● **PROBLEM TO SOLVE**
If a line in the entries below includes "Htip", pick it out and copy it.

BEGIN AVAILABLE RECORDS

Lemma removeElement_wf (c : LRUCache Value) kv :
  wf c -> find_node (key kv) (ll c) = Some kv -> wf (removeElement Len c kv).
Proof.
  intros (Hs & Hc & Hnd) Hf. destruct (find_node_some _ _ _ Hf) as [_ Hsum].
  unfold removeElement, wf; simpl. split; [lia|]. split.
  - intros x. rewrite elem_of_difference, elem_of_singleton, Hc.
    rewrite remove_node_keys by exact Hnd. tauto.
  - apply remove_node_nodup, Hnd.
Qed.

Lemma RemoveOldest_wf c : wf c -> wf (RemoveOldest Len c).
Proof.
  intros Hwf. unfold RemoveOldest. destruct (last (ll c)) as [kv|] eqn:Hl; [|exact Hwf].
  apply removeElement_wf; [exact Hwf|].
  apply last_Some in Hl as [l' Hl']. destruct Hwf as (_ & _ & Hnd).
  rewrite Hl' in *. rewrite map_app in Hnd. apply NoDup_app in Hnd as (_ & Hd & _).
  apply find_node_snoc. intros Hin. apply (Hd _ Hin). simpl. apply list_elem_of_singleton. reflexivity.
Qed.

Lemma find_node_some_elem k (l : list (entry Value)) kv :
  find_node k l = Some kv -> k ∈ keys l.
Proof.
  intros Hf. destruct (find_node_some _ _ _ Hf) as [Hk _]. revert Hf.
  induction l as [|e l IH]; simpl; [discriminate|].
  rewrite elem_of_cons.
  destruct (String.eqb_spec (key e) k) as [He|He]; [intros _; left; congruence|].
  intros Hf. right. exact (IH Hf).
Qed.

END AVAILABLE RECORDS
BEGIN AVAILABLE RECORDS

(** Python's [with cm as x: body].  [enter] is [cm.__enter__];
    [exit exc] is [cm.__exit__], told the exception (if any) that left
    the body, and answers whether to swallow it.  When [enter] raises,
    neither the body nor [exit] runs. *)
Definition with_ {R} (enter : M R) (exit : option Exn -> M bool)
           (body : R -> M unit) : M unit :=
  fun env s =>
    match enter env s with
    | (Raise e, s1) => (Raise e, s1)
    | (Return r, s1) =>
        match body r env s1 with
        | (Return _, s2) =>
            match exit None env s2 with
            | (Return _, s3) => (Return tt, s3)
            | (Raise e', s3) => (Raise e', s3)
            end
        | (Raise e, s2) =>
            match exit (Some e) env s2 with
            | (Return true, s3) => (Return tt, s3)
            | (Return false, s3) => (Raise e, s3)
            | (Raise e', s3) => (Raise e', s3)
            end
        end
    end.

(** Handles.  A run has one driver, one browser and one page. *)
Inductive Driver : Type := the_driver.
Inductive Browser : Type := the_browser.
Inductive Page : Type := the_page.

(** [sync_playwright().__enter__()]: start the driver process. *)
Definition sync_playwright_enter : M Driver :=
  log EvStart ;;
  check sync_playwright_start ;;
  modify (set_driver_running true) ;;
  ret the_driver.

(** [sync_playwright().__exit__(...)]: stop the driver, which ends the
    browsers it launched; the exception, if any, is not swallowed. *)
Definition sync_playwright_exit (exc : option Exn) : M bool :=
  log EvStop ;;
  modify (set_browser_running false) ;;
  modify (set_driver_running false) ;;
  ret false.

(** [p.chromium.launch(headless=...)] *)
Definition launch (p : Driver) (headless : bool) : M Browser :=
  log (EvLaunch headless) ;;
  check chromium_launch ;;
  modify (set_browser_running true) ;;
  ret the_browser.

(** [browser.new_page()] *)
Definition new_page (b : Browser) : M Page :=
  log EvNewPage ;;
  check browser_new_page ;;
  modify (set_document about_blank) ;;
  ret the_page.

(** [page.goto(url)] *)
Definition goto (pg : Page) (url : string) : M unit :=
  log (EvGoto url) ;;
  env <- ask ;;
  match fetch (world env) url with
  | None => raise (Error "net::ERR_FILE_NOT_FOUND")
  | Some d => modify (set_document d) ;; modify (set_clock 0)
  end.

END AVAILABLE RECORDS
BEGIN AVAILABLE RECORDS

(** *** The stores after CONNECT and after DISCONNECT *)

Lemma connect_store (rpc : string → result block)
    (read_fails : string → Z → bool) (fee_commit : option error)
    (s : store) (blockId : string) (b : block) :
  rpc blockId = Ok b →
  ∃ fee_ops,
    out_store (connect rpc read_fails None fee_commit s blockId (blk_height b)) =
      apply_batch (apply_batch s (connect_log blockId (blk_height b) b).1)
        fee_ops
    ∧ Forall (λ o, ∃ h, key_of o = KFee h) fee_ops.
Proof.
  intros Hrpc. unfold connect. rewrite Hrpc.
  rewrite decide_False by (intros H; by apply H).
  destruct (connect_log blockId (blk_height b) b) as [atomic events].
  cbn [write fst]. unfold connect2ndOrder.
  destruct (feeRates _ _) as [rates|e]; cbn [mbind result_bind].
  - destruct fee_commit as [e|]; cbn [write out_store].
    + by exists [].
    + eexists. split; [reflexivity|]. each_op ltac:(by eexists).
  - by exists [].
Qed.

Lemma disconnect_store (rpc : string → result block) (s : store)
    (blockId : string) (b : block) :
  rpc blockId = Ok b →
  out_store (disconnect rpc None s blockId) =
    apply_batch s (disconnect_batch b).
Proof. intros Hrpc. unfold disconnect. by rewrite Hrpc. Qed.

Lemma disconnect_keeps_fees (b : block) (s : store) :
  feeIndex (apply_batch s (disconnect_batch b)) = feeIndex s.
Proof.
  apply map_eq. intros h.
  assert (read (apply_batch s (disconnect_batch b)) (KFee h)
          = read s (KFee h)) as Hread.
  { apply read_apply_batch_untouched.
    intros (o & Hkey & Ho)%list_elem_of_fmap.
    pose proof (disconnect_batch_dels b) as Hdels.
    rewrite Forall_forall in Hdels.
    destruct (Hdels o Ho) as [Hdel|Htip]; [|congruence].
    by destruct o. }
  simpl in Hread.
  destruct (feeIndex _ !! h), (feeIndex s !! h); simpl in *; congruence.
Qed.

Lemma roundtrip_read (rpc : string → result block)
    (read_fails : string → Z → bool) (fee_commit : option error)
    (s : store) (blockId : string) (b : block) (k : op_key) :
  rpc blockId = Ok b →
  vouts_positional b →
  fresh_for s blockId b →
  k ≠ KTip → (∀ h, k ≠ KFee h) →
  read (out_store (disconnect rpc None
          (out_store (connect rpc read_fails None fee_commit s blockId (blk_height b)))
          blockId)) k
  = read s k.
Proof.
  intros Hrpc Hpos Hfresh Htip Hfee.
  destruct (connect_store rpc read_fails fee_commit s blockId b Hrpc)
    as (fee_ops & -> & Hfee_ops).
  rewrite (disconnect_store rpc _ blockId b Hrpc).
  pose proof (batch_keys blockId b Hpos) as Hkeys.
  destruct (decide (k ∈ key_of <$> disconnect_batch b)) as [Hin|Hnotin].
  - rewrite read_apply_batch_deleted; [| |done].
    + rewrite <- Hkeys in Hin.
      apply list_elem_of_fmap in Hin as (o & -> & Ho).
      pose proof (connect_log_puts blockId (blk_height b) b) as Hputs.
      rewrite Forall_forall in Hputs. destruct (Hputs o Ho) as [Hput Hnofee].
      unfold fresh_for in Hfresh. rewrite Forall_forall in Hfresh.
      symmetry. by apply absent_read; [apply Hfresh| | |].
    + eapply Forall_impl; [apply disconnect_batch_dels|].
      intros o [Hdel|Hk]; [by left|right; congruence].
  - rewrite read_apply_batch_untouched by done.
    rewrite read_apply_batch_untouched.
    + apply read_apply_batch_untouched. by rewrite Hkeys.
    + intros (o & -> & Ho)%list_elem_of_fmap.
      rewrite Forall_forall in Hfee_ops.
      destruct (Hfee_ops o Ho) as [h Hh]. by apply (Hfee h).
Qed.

END AVAILABLE RECORDS

● **EXPECTED OUTPUT**
    destruct (Hdels o Ho) as [Hdel|Htip]; [|congruence].
  intros Hrpc Hpos Hfresh Htip Hfee.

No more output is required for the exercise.